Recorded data
---

(** A step adds events only above the last sequence, and keeps the content of the others. *)
Definition grows_above (n : Z) (m m' : BTreeMap Z OutboxEvent) : Prop :=
  ∀ k e', (k, e') ∈ m' → n < k ∨ ∃ e, (k, e) ∈ m ∧ same_content e e'.
Lemma push_grows now c subj ty body dedup :
  outbox_ok c → outbox_seq c < u64_max → grows_above (outbox_seq c) (outbox c) (outbox (push_event now c subj ty body dedup).2).
Proof.
  intros Hc Hu k e'. destruct (push_event now c subj ty body dedup) as [seq c'] eqn:Ep.
  destruct (push_event_ok _ _ _ _ _ _ _ _ Hc Hu Ep) as (_ & Hs & _ & e & Ho & _). cbn [snd]. rewrite Ho.
  intros [Hin|Hin]%elem_of_app; [right; by apply drawn_refl|]. apply list_elem_of_singleton in Hin as [= -> ->]. left. lia.
Qed.
Lemma quiet_draws c o : adds_nothing o → drawn_from (outbox c) (outbox (outbox_step c o)) ∧ outbox_seq (outbox_step c o) = outbox_seq c.
Proof.
  destruct o as [now subj ty body|now dd subj ty body|es|now limit ls|now now' seq ok er mx|seq|now rt mx pr]; try done; intros _; cbn [outbox_step].
  - split; [apply drawn_leases|done].
  - unfold record_delivery, record_delivery_transition. repeat case_match; simplify_eq; (split; [|done]); try apply drawn_refl; by apply drawn_alter.
  - unfold replay_dead_letter. repeat case_match; simplify_eq; (split; [|done]); try apply drawn_refl; by apply drawn_alter.
  - unfold gc_capped. cbv zeta. cbn [snd outbox outbox_seq]. rewrite foldl_remove_keys.
    destruct (gc_age_filter (gc_cutoff now rt) pr (outbox c)) as [f ->]. split; [|done]. eapply drawn_trans; apply drawn_filter.
Qed.
Lemma step_grows c o :
  outbox_ok c → outbox_seq c < u64_max → serves o → grows_above (outbox_seq c) (outbox c) (outbox (outbox_step c o)).
Proof.
  intros Hc Hu Hs.
  assert (Hq : adds_nothing o → grows_above (outbox_seq c) (outbox c) (outbox (outbox_step c o))).
  { intros Ha k e' Hin. right. by apply (quiet_draws c o Ha). }
  destruct o as [now subj ty body|now dd subj ty body|es| | | |]; try by apply Hq; cbn [outbox_step].
  - by apply push_grows.
  - cbn [outbox_step]. unfold append_deduped. destruct (List.find _ _); [intros k e Hin; right; by apply drawn_refl|].
    pose proof (push_grows now c subj ty body (Some dd) Hc Hu) as H. by destruct (push_event _ _ _ _ _ _).
Qed.
Lemma steps_grow c ops :
  outbox_ok c → Forall serves ops → outbox_seq c + Z.of_nat (length ops) <= u64_max →
  let c' := foldl outbox_step c ops in
  outbox_ok c' ∧ outbox_seq c <= outbox_seq c' <= outbox_seq c + Z.of_nat (length ops) ∧ grows_above (outbox_seq c) (outbox c) (outbox c').
Proof.
  revert c. induction ops as [|o ops IH]; intros c Hc Hs Hu; cbn [foldl length] in *.
  { split_and!; [done|lia|lia|]. intros k e Hin. right. by apply drawn_refl. }
  apply Forall_cons in Hs as [Ho Hs]. assert (Hi : inserts_below (outbox_seq c) o) by (by destruct o).
  destruct (outbox_step_ok (outbox_seq c) c o Hc ltac:(lia) Hi ltac:(lia)) as [Hc1 Hs1].
  destruct (IH (outbox_step c o) Hc1 Hs ltac:(lia)) as (H1 & H2 & H3). split_and!; [done|lia|lia|].
  intros k e' Hin. destruct (H3 k e' Hin) as [?|(e1 & Hin1 & Hs')]; [left; lia|].
  destruct (step_grows c o Hc ltac:(lia) Ho k e1 Hin1) as [?|(e & ? & ?)]; [by left|]. right. exists e. split; [done|]. by eapply same_content_trans.
Qed.

(** One page: it is the start of what is beyond the cursor, and the rest is beyond the next. *)
Lemma page_splits after limit c :
  outbox_ok c → 0 <= after <= outbox_seq c → outbox_seq c < u64_max →
  let '(page, next) := events_page after limit c in
  let rest := beyond after (outbox c) in
  page = (take (page_limit limit) rest).*2 ∧ beyond next (outbox c) = drop (page_limit limit) rest
  ∧ after <= next <= outbox_seq c.
Proof.
  intros (Hok & _ & He) Ha Hu. unfold events_page. rewrite list_after_beyond by lia. generalize (page_limit limit) as n. intros n.
  set (rest := beyond after (outbox c)). rewrite fmap_last. assert (Hr : bt_ok rest) by (by apply bt_filter_ok).
  destruct (last (take n rest)) as [[k e]|] eqn:El; cbn [fmap option_fmap option_map snd].
  - assert (Hin : (k, e) ∈ rest).
    { apply last_Some_elem_of in El. by apply elem_of_take in El as (? & ? & _); eapply list_elem_of_lookup_2. }
    apply elem_of_filter_bool in Hin as [Hin Hk]. apply Z.ltb_lt in Hk. cbn in Hk.
    eapply Forall_forall in He; [|exact Hin]. destruct He as [Hs Hb]. cbn in Hs, Hb. rewrite Hs. split_and!; [done| |lia|lia].
    rewrite <- (beyond_prefix (take n rest) (drop n rest) k e); rewrite ?take_drop; [|done|done].
    unfold rest, beyond. rewrite filter_filter_bool. apply List.filter_ext. intros x.
    destruct (Z.ltb_spec k x.1), (Z.ltb_spec after x.1); try done; lia.
  - split_and!; [done| |lia|lia]. apply last_None in El. change (rest = drop n rest). clearbody rest. destruct n; [done|]. by destruct rest.
Qed.

Lemma sorted_sequences n (m : BTreeMap Z OutboxEvent) :
  bt_ok m → Forall (entry_ok n) m → StronglySorted Z.lt (sequence <$> m.*2).
Proof.
  induction m as [|[k e] m IH]; [constructor|]. intros [Ha Hok] He. apply Forall_cons in He as [[Hs _] He]. cbn in Hs.
  cbn [fmap list_fmap fst snd]. constructor; [by apply IH|]. apply Forall_forall. intros x (e' & -> & ([k' e''] & -> & Hin)%list_elem_of_fmap)%list_elem_of_fmap.
  cbn [snd]. rewrite Forall_forall in He. destruct (He _ Hin) as [Hs' _]. cbn in Hs'. rewrite Hs, Hs'. by eapply bt_above_lt.
Qed.
Lemma sorted_app l1 l2 m :
  StronglySorted Z.lt l1 → StronglySorted Z.lt l2 → Forall (λ x, x <= m) l1 → Forall (λ x, m < x) l2 → StronglySorted Z.lt (l1 ++ l2).
Proof.
  intros H1 H2 Hl Hr. induction H1 as [|x l1 _ IH Hx]; [done|]. apply Forall_cons in Hl as [Hxm Hl]. cbn [app]. constructor; [by apply IH|].
  apply Forall_app. split; [done|]. eapply Forall_impl; [exact Hr|]. cbn. lia.
Qed.
Lemma beyond_elem k e after (m : BTreeMap Z OutboxEvent) : (k, e) ∈ beyond after m ↔ (k, e) ∈ m ∧ after < k.
Proof. unfold beyond. rewrite elem_of_filter_bool. cbn. by rewrite Z.ltb_lt. Qed.
Lemma take_sublist_ok n (m : BTreeMap Z OutboxEvent) : bt_ok m → bt_ok (take n m).
Proof.
  revert n. induction m as [|[k e] m IH]; intros [|n] Hok; try done. destruct Hok as [Ha Hok]. cbn [take]. split; [|by apply IH].
  assert (H : ∀ (l : BTreeMap Z OutboxEvent) j, bt_above k l → bt_above k (take j l)).
  { induction l as [|[k1 e1] l IHl]; intros [|j] H; try done. destruct H. split; [done|by apply IHl]. }
  by apply H.
Qed.

(** What a poller knows after its turns. *)
Record polled_to (after : Z) (c : OutboxCache) (pages : list (list OutboxEvent)) (cursor : Z) (c' : OutboxCache) : Prop := {
  pt_ok : outbox_ok c';
  pt_cursor : after <= cursor <= outbox_seq c';
  pt_grown : outbox_seq c <= outbox_seq c' ∧ grows_above (outbox_seq c) (outbox c) (outbox c');
  pt_order : StronglySorted Z.lt (sequence <$> concat pages);
  pt_range : Forall (λ e, after < sequence e <= cursor) (concat pages);
  pt_complete : ∀ k e, (k, e) ∈ outbox c' → after < k <= cursor → ∃ e0, e0 ∈ concat pages ∧ same_content e0 e;
}.
Definition ops_of (turns : list (list outbox_op * option nat)) : list outbox_op := concat turns.*1.
Lemma poll_polls turns after c pages cursor c' :
  outbox_ok c → 0 <= after <= outbox_seq c → Forall serves (ops_of turns) →
  outbox_seq c + Z.of_nat (length (ops_of turns)) < u64_max →
  poll turns after c = (pages, cursor, c') → polled_to after c pages cursor c'.
Proof.
  revert after c pages. induction turns as [|[ops limit] turns IH]; intros after c pages Hc Ha Hs Hu; cbn [poll].
  { intros [= <- <- <-]. split; [done|lia| |constructor|constructor|intros k e _ ?; lia]. split; [lia|]. intros k e Hin. right. by apply drawn_refl. }
  unfold ops_of in *. cbn [fmap list_fmap fst concat] in Hs, Hu. rewrite length_app in Hu. apply Forall_app in Hs as [Hs1 Hs].
  destruct (steps_grow c ops Hc Hs1 ltac:(lia)) as (Hc1 & Hq1 & Hg1). set (c1 := foldl outbox_step c ops) in *.
  pose proof (page_splits after limit c1 Hc1 ltac:(lia) ltac:(lia)) as Hp. destruct (events_page after limit c1) as [page next].
  cbv zeta in Hp. set (rest := beyond after (outbox c1)) in *. destruct Hp as (-> & Hrest & Hn).
  destruct (poll turns next c1) as [[pages1 cursor1] c2] eqn:Ep. intros [= <- <- <-].
  destruct (IH next c1 pages1 Hc1 ltac:(lia) Hs ltac:(lia) Ep) as [H1 H2 [H3 H4] H5 H6 H7].
  assert (Hpage : ∀ k e, (k, e) ∈ take (page_limit limit) rest → after < k <= next ∧ sequence e = k).
  { intros k e Hin. assert ((k, e) ∈ rest) as Hr by (rewrite <- (take_drop (page_limit limit) rest); apply elem_of_app; by left).
    apply beyond_elem in Hr as [Hin' Hk]. split; [split; [done|]|].
    - destruct (Z.le_gt_cases k next) as [|Hgt]; [done|exfalso].
      assert (Hd : (k, e) ∈ drop (page_limit limit) rest) by (rewrite <- Hrest; by apply beyond_elem).
      assert (Hnd : NoDup (bt_keys rest)) by (apply bt_keys_NoDup, bt_filter_ok, Hc1).
      unfold bt_keys in Hnd. rewrite <- (take_drop (page_limit limit) rest), fmap_app, NoDup_app in Hnd. destruct Hnd as (_ & Hnd & _).
      apply (Hnd k); apply list_elem_of_fmap; by exists (k, e).
    - destruct Hc1 as (_ & _ & He). rewrite Forall_forall in He. by apply (He _ Hin'). }
  assert (Hseq : Forall (λ e, after < sequence e <= next) (take (page_limit limit) rest).*2).
  { apply Forall_forall. intros e ([k e'] & -> & Hin)%list_elem_of_fmap. destruct (Hpage _ _ Hin) as [? Hs']. cbn in *. by rewrite Hs'. }
  split; [done|lia| | |cbn [concat]; apply Forall_app; split; eapply Forall_impl; [exact Hseq| |exact H6|]; cbn; lia|].
  - split; [lia|]. intros k e Hin. destruct (H4 k e Hin) as [?|(e1 & Hin1 & ?)]; [left; lia|].
    destruct (Hg1 k e1 Hin1) as [?|(e0 & ? & ?)]; [by left|]. right. exists e0. split; [done|]. by eapply same_content_trans.
  - cbn [concat]. rewrite fmap_app. apply (sorted_app _ _ next).
    + apply (sorted_sequences (outbox_seq c1)).
      * apply take_sublist_ok, bt_filter_ok, Hc1.
      * apply Forall_take, Forall_bool_filter, Hc1.
    + done.
    + apply Forall_fmap. eapply Forall_impl; [exact Hseq|]. cbn. lia.
    + apply Forall_fmap. eapply Forall_impl; [exact H6|]. cbn. lia.
  - intros k e Hin Hk. destruct (Z.le_gt_cases k next) as [Hle|Hgt].
    + destruct (H4 k e Hin) as [?|(e1 & Hin1 & Hsame)]; [lia|]. exists e1. split; [|done]. cbn [concat]. apply elem_of_app. left.
      assert (Hr : (k, e1) ∈ rest) by (apply beyond_elem; split; [done|lia]). rewrite <- (take_drop (page_limit limit) rest), <- Hrest in Hr.
      apply elem_of_app in Hr as [Hr|Hr]; [apply list_elem_of_fmap; by exists (k, e1)|]. apply beyond_elem in Hr as [_ ?]. lia.
    + destruct (H7 k e Hin ltac:(lia)) as (e0 & ? & ?). exists e0. split; [|done]. cbn [concat]. apply elem_of_app. by right.
Qed.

---

→ **Task prompt**
Work out how many lines of the entries hold the word "next", and write only that figure.

→ **Solution**
12